Podophyllotoxin (PT), a
lignan compound from the roots and rhizomes of Podophyllum peltatum, has diverse pharmacological activities including anticancer effect in several types of
cancer. The molecular mechanism of the anticancer effects of PT on
colorectal cancer cells has not been reported yet. In this study, we sought to evaluate the anticancer effect of PT on human
colorectal cancer HCT116 cells and identify the detailed molecular mechanism. PT inhibited the growth of cells and colony formation in a concentration-dependent manner and induced apoptosis as determined by the
annexin V/7-aminoactinomycin D double staining assay.
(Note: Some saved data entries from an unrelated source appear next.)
(* ===== verification/StringUtil.v ===== *)
(** The string tools of source/util/JME_String.cpp: character counting and the
    conversions between GB2312 and UTF-8.

    Memory is a list of bytes; a read or write outside of it gives [None] (or
    [OutOfBounds]). The system's code page tables ([MultiByteToWideChar] and
    [WideCharToMultiByte] in the WIN32 branches, [iconv] in the LINUX branches)
    are parameters, and so are the boost functions behind [split] and
    [createString]. *)
From S2P Require Import Prelude.
Local Open Scope Z_scope.

(** ** Memory with bounds *)
Definition rd (m : bytes) (i : nat) : option Z := m !! i.
Definition wr (m : bytes) (i : nat) (v : Z) : option (list Z) :=
  if (i <? length m)%nat then Some (<[i := v]> m) else None.

(** The C string at the start of a block. *)
Fixpoint c_string (m : bytes) : option (list Z) :=
  match m with
  | [] => None
  | b :: m => if b =? 0 then Some [] else cons b <$> c_string m
  end.

(** ** One character *)

(** [UnicodeToUTF_8]: the bytes of a [wchar_t], low byte first. *)
Definition UnicodeToUTF_8 (pText : Z) : Z * Z * Z :=
  let pchar0 := pText mod 256 in
  let pchar1 := (pText / 256) mod 256 in
  (u8 (Z.lor 224 (Z.shiftr (Z.land pchar1 240) 4)),
   u8 (Z.lor 128 (Z.shiftl (Z.land pchar1 15) 2) + Z.shiftr (Z.land pchar0 192) 6),
   u8 (Z.lor 128 (Z.land pchar0 63))).

(** [UTF_8ToUnicode]. *)
Definition UTF_8ToUnicode (t0 t1 t2 : Z) : Z :=
  let uchar1 := u8 (Z.shiftl (Z.land t0 15) 4 + Z.land (Z.shiftr t1 2) 15) in
  let uchar0 := u8 (Z.shiftl (Z.land t1 3) 6 + Z.land t2 63) in
  uchar0 + 256 * uchar1.

(** ** Conversion of texts *)

(** A [char] compared with zero: [char] is signed. *)
Definition is_ascii (b : Z) : bool := 0 <=? i8 b.

Section Convert.
(** [MultiByteToWideChar] on two bytes and [WideCharToMultiByte] on one wide
    character (the bytes it writes, two at most). *)
Context (mb2wc : Z -> Z -> Z) (wc2mb : Z -> list Z).

(** [Gb2312ToUnicode] on WIN32. *)
Definition Gb2312ToUnicode (gbBuffer : bytes) (i : nat) : option Z :=
  b1 ← rd gbBuffer i; b2 ← rd gbBuffer (S i); Some (mb2wc b1 b2).

(** [UnicodeToGB2312] on WIN32, into the buffer [Ctemp]. *)
Definition UnicodeToGB2312 (pOut : bytes) (uData : Z) : list Z :=
  mem_write pOut 0 (take 2 (wc2mb uData)).

(** The loop of [GB2312ToUTF_8]. *)
Fixpoint gb_loop (fuel : nat) (pText : bytes) (pLen i j : nat) (rst : bytes) : option (nat * list Z) :=
  match fuel with
  | O => None
  | S fuel =>
      if (i <? pLen)%nat then
        b ← rd pText i;
        if is_ascii b then
          rst ← wr rst j b; gb_loop fuel pText pLen (i + 1) (j + 1) rst
        else
          pbuffer ← Gb2312ToUnicode pText i;
          let '(b0, b1, b2) := UnicodeToUTF_8 pbuffer in
          rst ← wr rst j b0; rst ← wr rst (j + 1) b1; rst ← wr rst (j + 2) b2;
          gb_loop fuel pText pLen (i + 2) (j + 3) rst
      else Some (j, rst)
  end.

(** [GB2312ToUTF_8] on WIN32; [pOut] is the string before the call. Each round
    consumes a byte, so [pLen + 1] rounds are enough. *)
Definition GB2312ToUTF_8 (pOut pText : bytes) (pLen : nat) : option (list Z) :=
  if (pLen =? 0)%nat then Some pOut
  else
    '(j, rst) ← gb_loop (S pLen) pText pLen 0 0 (replicate (pLen * 3) 0);
    rst ← wr rst j 32;
    c_string rst.

(** The loop of [UTF_8ToGB2312]. *)
Fixpoint utf8_loop (fuel : nat) (pText : bytes) (pLen i j : nat) (Ctemp newBuf : bytes) : option (nat * list Z) :=
  match fuel with
  | O => None
  | S fuel =>
      if (i <? pLen)%nat then
        b ← rd pText i;
        if is_ascii b then
          newBuf ← wr newBuf j b; utf8_loop fuel pText pLen (i + 1) (j + 1) Ctemp newBuf
        else
          t1 ← rd pText (i + 1); t2 ← rd pText (i + 2);
          let Wtemp := UTF_8ToUnicode b t1 t2 in
          let Ctemp := UnicodeToGB2312 Ctemp Wtemp in
          c0 ← rd Ctemp 0; c1 ← rd Ctemp 1;
          newBuf ← wr newBuf j c0; newBuf ← wr newBuf (j + 1) c1;
          utf8_loop fuel pText pLen (i + 3) (j + 2) Ctemp newBuf
      else Some (j, newBuf)
  end.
PT-induced apoptosis was accompanied by cell cycle arrest in the G2/M phase and an increase in the generation of
reactive oxygen species (ROS). The effects of PT on the induction of ROS and apoptosis were prevented by pretreatment with
N-acetyl-L-cysteine (NAC), indicating that an increase in ROS generation mediates the apoptosis of HCT116 cells induced by PT. Furthermore, Western blot analysis showed that PT upregulated the level of phospho (p)-p38
mitogen-activated protein kinase (MAPK). The treatment of
SB203580, a p38 inhibitor, strongly prevented the apoptosis induced by PT, suggesting that PT-induced apoptosis involved the
p38 MAPK signaling pathway. In addition, PT induced the loss of mitochondrial membrane potential and multi-
caspase activation. The results suggested that PT induced cell cycle arrest in the G2/M phase and apoptosis through the
p38 MAPK signaling pathway by upregulating ROS in HCT116 cells.